Outra operação neste sentido foi a “Imperatriz”, em conjunto com a Polícia Rodoviária Federal, em Cristinápolis, que prendeu, em maio de 2010, 17 envolvidos em uma quadrilha de roubo de cargas que agia na BR-101, provocando acidentes com caminhões para tomar-lhes as mercadorias. Os envolvidos causavam um prejuízo estimado em R$ 1 milhão aos cofres públicos e, por isso, foram autuados pelos crimes de roubo, furto, receptação e formação de quadrilha. Em todas estas ações, os bens e valores ilegais foram colocados à disposição da Justiça.
Laboratório financeiro
O trabalho do Deotap continuará tendo o apoio da SSP e receberá mais um apoio importante em 2014: o Laboratório de Tecnologia Contra a Corrupção e a Lavagem de Dinheiro, que será doado ao Estado de Sergipe pelo Ministério da Justiça, através da Secretaria Nacional de Segurança Pública (Senasp). Esta é uma das iniciativas do programa Brasil Mais Seguro, implantado em julho deste ano. A unidade será ligada à Divisão de Inteligência e Planejamento Policial (Dipol) e usada pelas polícias Civil e Federal para apurar crimes relacionados a crimes financeiros e atividades de grandes quadrilhas organizadas.

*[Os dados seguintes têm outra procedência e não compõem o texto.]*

Lemma map_set_ok m k v :
  map_ok m -> key_ok depth k ->
  let '(r, m') := php_scylladb_map_set zend_hash depth m k v in
  map_ok m' /\
  (if returned r then map_pairs m' = assoc_put vcompare k v (map_pairs m) /\ k <> ZNull /\ v <> ZNull /\
                      php_scylladb_validate_object k (map_key_type m) = Valid /\ php_scylladb_validate_object v (map_value_type m) = Valid
   else m' = m).
Proof.
  intros Hm Hk. pose proof Hm as [Ht Hi Hc]. unfold php_scylladb_map_set.
  destruct (is_null k) eqn:Enk; [done|]. destruct (is_null v) eqn:Env; [done|].
  destruct (php_scylladb_validate_object k (map_key_type m)) eqn:Ek; cbn [accepted negb]; [|done..].
  destruct (php_scylladb_validate_object v (map_value_type m)) eqn:Ev; cbn [accepted negb]; [|done..].
  destruct (put_ok vhash vcompare (key_ok depth) k v (map_entries m) Ht Hk) as [Hok Ec]. cbn [returned quiet]. split.
  - split; cbn [map_entries map_iter map_dirty].
    + exact Hok.
    + destruct (hash_find vhash vcompare k (map_entries m)) as [e|]; [|by apply iter_ok_add]. unfold iter_ok, addrs in *.
      destruct (iter_temp (map_iter m)); [|done]. unfold hash_update. cbn [items]. rewrite map_map.
      erewrite map_ext; [exact Hi|]. intros x. cbn. by case_match.
    + done.
  - split_and!; try done; [by intros ->|by intros ->].
Qed.

Lemma map_del_ok m k :
  map_ok m -> key_ok depth k -> php_scylladb_validate_object k (map_key_type m) = Valid ->
  let '(r, m') := php_scylladb_map_del zend_hash depth m k in
  map_ok m' /\ returned r = has_value zend_hash depth k (map_keys m) /\ map_pairs m' = assoc_del vcompare k (map_pairs m).
Proof.
  intros Hm Hk Hv. pose proof Hm as [Ht Hi Hc]. unfold php_scylladb_map_del. rewrite Hv. cbn [accepted negb].
  assert (Ekeys : map_keys m = map fst (contents (map_entries m))) by (unfold map_keys, contents; by rewrite map_map).
  pose proof (find_has zend_hash depth (map_entries m) k Ht Hk) as Hhas. rewrite <- Ekeys in Hhas.
  destruct (remove_ok vhash vcompare (key_ok depth) k (map_entries m) Ht Hk) as [Hok Ec]. unfold hash_remove in Hok, Ec.
  pose proof (hash_find_elem vhash vcompare (key_ok depth) k (map_entries m) Ht Hk) as He.
  destruct (hash_find vhash vcompare k (map_entries m)) as [e|] eqn:Ef.
  - split; [|by split]. split; cbn; [done|apply (iter_ok_remove zend_hash depth); [done|apply He|done]|done].
  - by split_and!.
Qed.

Inductive map_op :=
| MapSet (k v : zval)
| MapRemove (k : zval)
| MapRewind
| MapNext
| MapHash.

Definition map_run (o : map_op) (m : php_scylladb_map) : option php_scylladb_map :=
  match o with
  | MapSet k v => Some (snd (php_scylladb_map_set zend_hash depth m k v))
  | MapRemove k => Some (snd (php_scylladb_map_del zend_hash depth m k))
  | MapRewind => Some (map_rewind m)
  | MapNext => map_next m
  | MapHash => Some (snd (php_scylladb_map_hash_value zend_hash m))
  end.

Definition map_op_ok (o : map_op) : Prop :=
  match o with MapSet k _ | MapRemove k => key_ok depth k | _ => True end.

Inductive map_reachable : php_scylladb_map -> Prop :=
| map_reachable_new kt vt : map_reachable (new_map kt vt)
| map_reachable_run o m m' : map_reachable m -> map_op_ok o -> map_run o m = Some m' -> map_reachable m'.

Lemma map_run_ok o m : map_ok m -> map_op_ok o -> exists m', map_run o m = Some m' /\ map_ok m'.
Proof.
  intros Hm Ho. pose proof Hm as [Ht Hi Hc]. destruct o as [k v|k| | |]; cbn [map_run].
  - pose proof (map_set_ok m k v Hm Ho) as H. destruct (php_scylladb_map_set _ _ m k v). eexists. split; [done|]. apply H.
  - destruct (php_scylladb_validate_object k (map_key_type m)) eqn:Ev.
    + pose proof (map_del_ok m k Hm Ho Ev) as H. destruct (php_scylladb_map_del _ _ m k). eexists. split; [done|]. apply H.
    + unfold php_scylladb_map_del. rewrite Ev. by eexists.
    + unfold php_scylladb_map_del. rewrite Ev. by eexists.
  - eexists. split; [done|]. split; cbn; [done|apply iter_ok_rewind|done].
  - unfold map_next. destruct (iter_ok_next _ _ (hash_ok_addrs zend_hash depth _ Ht) Hi) as (it & -> & Hit). eexists. split; [done|]. by split.
  - eexists. split; [done|]. unfold php_scylladb_map_hash_value. destruct (map_dirty m); [|done]. cbn [negb snd]. by split.
Qed.

Lemma reachable_map_ok m : map_reachable m -> map_ok m.
Proof.
  induction 1 as [kt vt|o m m' _ IH Ho E].
  - split; [apply empty_hash_ok|done|done].
  - destruct (map_run_ok o m IH Ho) as (m2 & E2 & Hok). by simplify_eq.
Qed.

(** A map is a map.  In every state that setting, removing, iterating and hashing lead to,
    [set] refuses nulls and values of other types and leaves the map unchanged then, and otherwise
    replaces the value under an equal key in its place or appends the pair; [get] reads the value
    under an equal key; [remove] takes that pair out and says whether there was one; [next] never
    reads a dangling pointer; and the cached hash is the hash of the pairs.  The keys contain no
    set or map. *)
Theorem map_implements m k v :
  map_reachable m -> key_ok depth k ->
  (let '(r, m') := php_scylladb_map_set zend_hash depth m k v in
   if returned r then map_pairs m' = assoc_put vcompare k v (map_pairs m) /\ k <> ZNull /\ v <> ZNull /\
                      php_scylladb_validate_object k (map_key_type m) = Valid /\ php_scylladb_validate_object v (map_value_type m) = Valid
   else m' = m) /\
  (php_scylladb_validate_object k (map_key_type m) = Valid ->
   let '(r, m') := php_scylladb_map_del zend_hash depth m k in
   returned r = has_value zend_hash depth k (map_keys m) /\ map_pairs m' = assoc_del vcompare k (map_pairs m) /\
   returned (php_scylladb_map_get zend_hash depth m k) = option_map snd (assoc_find vcompare k (map_pairs m))) /\
  (exists m', map_next m = Some m') /\
  fst (php_scylladb_map_hash_value zend_hash m) = vhash (ZMap (TMap (map_key_type m) (map_value_type m)) (map_entries m)).
Proof.
  intros Hr Hk. pose proof (reachable_map_ok m Hr) as Hm. pose proof Hm as [Ht Hi Hc]. split_and!.
  - pose proof (map_set_ok m k v Hm Hk) as H. destruct (php_scylladb_map_set _ _ m k v). apply H.
  - intros Hv. pose proof (map_del_ok m k Hm Hk Hv) as H. destruct (php_scylladb_map_del _ _ m k) as [r m']. destruct H as (_ & ? & ?).
    split_and!; try done. unfold php_scylladb_map_get. rewrite Hv. cbn. by apply (get_ok vhash vcompare (key_ok depth)).
  - destruct (map_run_ok MapNext m Hm I) as (m' & E & _). by exists m'.
  - unfold php_scylladb_map_hash_value. destruct (map_dirty m) eqn:Ed; [done|]. by apply Hc.
Qed.
End maps.

Definition example_map : php_scylladb_map :=
  snd (php_scylladb_map_set (fun _ => 0) 1 (new_map (TScalar CASS_VALUE_TYPE_INT) (TScalar CASS_VALUE_TYPE_TEXT))
         (ZLong 7) (ZString (bs "x"))).

Lemma map_implements_witness :
  map_pairs (snd (php_scylladb_map_set (fun _ => 0) 1 example_map (ZLong 7) (ZString (bs "y")))) = [(ZLong 7, ZString (bs "y"))].
Proof.
  assert (Hr : map_reachable (fun _ => 0) 1 example_map).
  { eapply (map_reachable_run _ _ (MapSet _ _)); [| |reflexivity]; [constructor|split; [reflexivity|cbn; lia]]. }
  destruct (map_implements (fun _ => 0) 1 example_map (ZLong 7) (ZString (bs "y")) Hr (conj eq_refl (le_n 1))) as [H _].
  destruct (php_scylladb_map_set (fun _ => 0) 1 example_map (ZLong 7) (ZString (bs "y"))) as [r m'] eqn:E.
  assert (Er : returned r = true) by (vm_compute in E; injection E as <- _; reflexivity).
  cbv beta iota in H. rewrite Er in H. destruct H as (H & _). cbn [snd]. rewrite H. vm_compute. reflexivity.
Defined.

(** ** Collections *)

Section collection_facts.
Context (zend_hash : bytes -> Z).

(** The indexes are distinct and below the next one. *)
Definition collection_ok (c : php_scylladb_collection) : Prop :=
  NoDup (map fst (collection_values c)) /\ Forall (fun x => 0 <= fst x < next_free_element c) (collection_values c).

Lemma collection_add_ok a c : collection_ok c -> 0 <= next_free_element c -> collection_ok (php_scylladb_collection_add a c).
Proof.
  intros [Hnd Hf] Hn. unfold collection_ok, php_scylladb_collection_add. cbn [collection_values next_free_element]. split.
  - rewrite map_app. apply list.NoDup_app. split; [done|]. split; [|apply NoDup_singleton].
    intros i Hi ->%list_elem_of_singleton. apply list_elem_of_fmap in Hi as (x & Ex & Hx).
    eapply Forall_forall in Hf; [|by apply list_elem_of_In]. cbn in *. lia.
  - apply Forall_app. split; [|repeat constructor; cbn; lia]. eapply Forall_impl; [|exact Hf]. cbn. lia.
Qed.

Lemma collection_fold_add args c :
  collection_values (fold_left (fun c a => php_scylladb_collection_add a c) args c) =
    collection_values c ++ imap (fun i a => (next_free_element c + Z.of_nat i, a)) args /\
  next_free_element (fold_left (fun c a => php_scylladb_collection_add a c) args c) = next_free_element c + zlen args.
Proof.
  revert c. induction args as [|a args IH]; intros c; cbn [fold_left].
  - rewrite app_nil_r. cbn. unfold zlen. cbn. split; [done|lia].
  - destruct (IH (php_scylladb_collection_add a c)) as [-> ->]. cbn [collection_values next_free_element php_scylladb_collection_add]. split.
    + rewrite <- app_assoc. f_equal. cbn [imap app]. f_equal; [f_equal; lia|]. apply imap_ext. intros i x _. cbn. f_equal. lia.
    + rewrite zlen_cons. lia.
Qed.

Lemma collection_check_none args t :
  collection_check args t = None <-> Forall (fun a => a <> ZNull /\ php_scylladb_validate_object a t = Valid) args.
Proof.
  induction args as [|a args IH]; cbn [collection_check]; [by split|].
  destruct (is_null a) eqn:En; [split; [done|intros [[Ha _] _]%Forall_cons_1; by destruct a]|].
  destruct (php_scylladb_validate_object a t) eqn:Ev; cbn [accepted negb].
  - rewrite IH. split; [intros H; constructor; [split; [by intros ->|done]|done]|by intros [_ H]%Forall_cons_1].
  - split; [done|intros [[_ Ha] _]%Forall_cons_1; congruence].
  - split; [done|intros [[_ Ha] _]%Forall_cons_1; congruence].
Qed.

Lemma collection_find_lookup c i a :
  collection_ok c -> (i, a) ∈ collection_values c -> List.find (fun x => fst x =? i) (collection_values c) = Some (i, a).
Proof.
  intros [Hnd _] Hin. induction (collection_values c) as [|[j b] l IH]; [by apply elem_of_nil in Hin|].
  cbn [map] in Hnd. cbn [List.find fst]. apply elem_of_cons in Hin as [[= <- <-] | Hin]; [by rewrite Z.eqb_refl|].
  destruct (Z.eqb_spec j i) as [->|]; [|apply IH; [by apply NoDup_cons_1_2 in Hnd|done]].
  destruct (NoDup_cons_1_1 _ _ Hnd). apply list_elem_of_fmap. by exists (i, a).
Qed.

(** A collection keeps its elements under stable indexes.  [add] checks all its arguments
    first and adds all or none of them, in order, under the next indexes; [get] reads the element
    under an index; [remove] takes it out, says whether it was there, and leaves every other
    element under its index - indexes are not reused. *)
Theorem collection_implements c args i :
  collection_ok c -> 0 <= next_free_element c -> in_u 63 i ->
  (let '(r, c') := collection_add args c in
   if returned r is Some n then
     Forall (fun a => a <> ZNull /\ php_scylladb_validate_object a (collection_value_type c) = Valid) args /\ n = zlen (collection_values c') /\
     collection_values c' = collection_values c ++ imap (fun j a => (next_free_element c + Z.of_nat j, a)) args
   else c' = c) /\
  (forall a, (i, a) ∈ collection_values c -> php_scylladb_collection_get i c = Some a) /\
  (let '(removed, c') := php_scylladb_collection_del i c in
   collection_ok c' /\ next_free_element c' = next_free_element c /\
   removed = (if php_scylladb_collection_get i c is Some _ then true else false) /\ php_scylladb_collection_get i c' = None /\
   forall j, in_u 63 j -> j <> i -> php_scylladb_collection_get j c' = php_scylladb_collection_get j c).
Proof using.
  intros Hc Hn Hi. assert (Ew : forall j, in_u 63 j -> wrapU 64 j = j) by (intros j Hj; apply wrapU_id; unfold in_u in *; lia). split_and!.
  - unfold collection_add. destruct (collection_check args (collection_value_type c)) as [r|] eqn:Ec.
    + destruct (returned r) eqn:Er; [exfalso|done]. clear -Ec Er. revert Ec. induction args as [|a args IH]; [done|]. cbn [collection_check].
      destruct (is_null a); [intros [= <-]; done|]. destruct (php_scylladb_validate_object a (collection_value_type c)); cbn [accepted negb]; [done|intros [= <-]; done..].
    + cbn [returned quiet]. apply collection_check_none in Ec. split_and!; try done. by destruct (collection_fold_add args c) as [-> _].
  - intros a Ha. unfold php_scylladb_collection_get. rewrite Ew by done. by rewrite (collection_find_lookup c i a).
  - unfold php_scylladb_collection_del, php_scylladb_collection_get. rewrite Ew by done.
    destruct (List.find (fun x => fst x =? i) (collection_values c)) as [[i' a]|] eqn:Ef.
    + cbn [collection_values next_free_element option_map]. split_and!; try done.
      * destruct Hc as [Hnd Hf]. split; cbn [collection_values next_free_element]; [|by apply lfilter_Forall].
        eapply sublist_NoDup; [exact Hnd|]. apply fmap_sublist, lfilter_sublist.
      * destruct (List.find _ (List.filter _ _)) as [x|] eqn:Ex; [exfalso|done]. apply find_In in Ex as [Hx Ei]. apply elem_of_lfilter in Hx as [_ Hx]. by rewrite Ei in Hx.
      * intros j Hj Hne. rewrite Ew by done. f_equal. clear -Hne. induction (collection_values c) as [|[k b] l IH]; [done|]. cbn [List.filter List.find fst].
        destruct (Z.eqb_spec k i) as [->|]; cbn [negb]; [replace (i =? j) with false by lia; done|]. cbn [List.find fst]. by destruct (k =? j).
    + rewrite Ef. by split_and!.
Qed.
End collection_facts.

Este recurso permitirá a análise de documentos, cruzamento de informações e rastreamento de bens e de contas bancárias, a fim de detectar o uso do dinheiro ilegal em bens e negócios lícitos. “O laboratório terá um investimento em torno de R$ 2 milhões e consiste em um espaço físico dotado de um conjunto de hardwares e softwares habilitados a realizar o cruzamento de dados financeiros de um suspeito, com autorização da Justiça, a fim de verificar a origem daqueles recursos e sua efetiva aplicação na economia” explicou Danielle.
Também serão usados dados qualificados dos órgãos de controle, como a Receita Federal, o Conselho de Controle de Atividades Financeiras (COAF), o TCU e a Controladoria Geral da União (CGU), entre outros.“Este laboratório estará pronto para funcionar em março de 2014 e deixará Sergipe dotado de modernos equipamentos essenciais que serão utilizados no enfrentamento às organizações criminosas”, explicou Fagundes. “É isso que vai melhorar a segurança pública do país. Rio de Janeiro e São Paulo hoje enfrentam o crime organizado com mais força. Não basta prender os criminosos é preciso quebrar seu braço financeiro”, elogia o diretor da Coordenadoria Geral de Inteligência do Ministério da Justiça, André Fagundes Mendes.